Nanoparticles encapsulating therapeutic RNA have emerged as a transformative strategy in precision medicine, capable of mobilizing the immune system to induce specific responses, ranging from immune tolerance to fighting tumors. However, most current preclinical and clinical efforts rely on non-targeted delivery systems, limiting their safety, therapeutic efficacy, and selectivity. To enhance the therapeutic index of RNA-based therapeutic systems for immunomodulatory purposes, we report on the design of a novel Clec9A-targeted polymeric nanoparticle, aimed at selectively engaging dendritic cells responsible for antigen presentation. We began by evaluating in silico the binding potential of the previously reported 12-amino-acid WH peptide, known for its high affinity to mouse Clec9A, the human ortholog.

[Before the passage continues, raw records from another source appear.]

(** [os.remove] of every member of [remove_files] that exists. *)
Definition remove_all (remove_files : gset pystr)
  (dir : gmap pystr (list N)) : gmap pystr (list N) :=
  fold_right (fun clip_file dir => delete clip_file dir) dir
    (elements remove_files).

Definition main (a : args) (fs : files) : run :=
  match find_duplicates fs (arg_threshold a) with
  | None => mk_run [] fs
  | Some (dupes, catalog_data) =>
      match dupes with
      | [] => mk_run [] fs
      | _ =>
          if negb (arg_delete a) then mk_run dupes fs
          else
            let remove_files : gset pystr :=
              list_to_set (List.map (fun d => clip_file (remove d)) dupes) in
            match catalog_data with
            | None => mk_run dupes fs
            | Some data =>
                let kept :=
                  List.filter
                    (fun c => negb (bool_decide (clip_file c ∈ remove_files)))
                    (clips data) in
                let new_count := Z.of_nat (List.length kept) in
                let written :=
                  {| generated_at := generated_at data;
                     whisper_model := whisper_model data;
                     whisper_prompt := whisper_prompt data;
                     catalog_filters := catalog_filters data;
                     total_clips := new_count;
                     clips := kept |} in
                mk_run dupes
                  {| catalog_json := Some written;
                     clip_dir := remove_all remove_files (clip_dir fs) |}
            end
      end
  end.

End Resolver.

(** Two clips cut from one recording whose files hold the same bytes,
    and a third one. *)
Definition clip_named (name text : string) (dur : Q) : clip :=
  mk_clip (str name) (str "talk.wav") (str text) (str text) 0 dur dur (-20).

Definition twin_files : files :=
  {| catalog_json :=
       Some {| generated_at := str "2024-01-01T00:00:00";
               whisper_model := str "base";
               whisper_prompt := str "...";
               catalog_filters := mk_filters true true true (-45) 4;
               total_clips := 3;
               clips := [ clip_named "talk_0000.wav" "hello there" 1;
                          clip_named "talk_0001.wav" "hello there" 1;
                          clip_named "talk_0002.wav" "bye" (1 # 2) ] |};
     clip_dir :=
       <[ str "talk_0000.wav" := [82; 73; 70; 70; 1]%N ]>
         (<[ str "talk_0001.wav" := [82; 73; 70; 70; 1]%N ]>
            (<[ str "talk_0002.wav" := [82; 73; 70; 70; 2]%N ]> ∅)) |}.

(** Stand-ins for the external services on these files: a digest that
    sums the bytes, a decoder that gives up, and no rounding. *)
Definition sum_hash (bytes : list N) : N := fold_right N.add 0%N bytes.
Definition no_decode : list N -> option (list Z) := fun _ => None.
Definition no_round : R -> R := fun x => x.

(** ** Facts about fingerprinting *)

Section FingerprintFacts.
Local Open Scope R_scope.

Definition all_zero (l : list R) : Prop := Forall (fun x => x = 0) l.

Lemma all_zero_repeat (l : list R) :
  all_zero l -> l = repeat 0 (List.length l).
Proof.
  induction 1 as [|x l Hx Hl IH]; simpl; [reflexivity|].
  rewrite Hx, <- IH; reflexivity.
Qed.

Lemma In_slice {A : Type} (l : list A) (i j : nat) (x : A) :
  In x (slice l i j) -> In x l.
Proof.
  unfold slice. intros H.
  rewrite <- (firstn_skipn i l). apply in_or_app; right.
  rewrite <- (firstn_skipn (j - i) (skipn i l)).
  apply in_or_app; left; exact H.
Qed.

Using computational tools, we designed and screened truncated variants of the peptide and identified promising candidates with retained or enhanced binding capacity to human Clec9A. These optimized short peptides were synthesized and covalently conjugated to our proprietary poly(beta amino ester) (pBAE) polymers. We evaluated the impact of conjugation site, comparing terminal versus lateral chain attachment on receptor targeting and confirmed in vitro that peptide orientation significantly influences binding efficiency. Additionally, we computationally generated and validated shorter mutant peptide variants with improved Clec9A affinity over the original sequences. Our findings demonstrate that rationally engineered short peptides, when site-specifically conjugated to pBAE polymers, can provide high-affinity, selective targeting of dendritic cells via Clec9A. This strategy lays the groundwork for the next generation of targeted RNA-based immunotherapeutics, offering improved selectivity, immune activation, and therapeutic potential.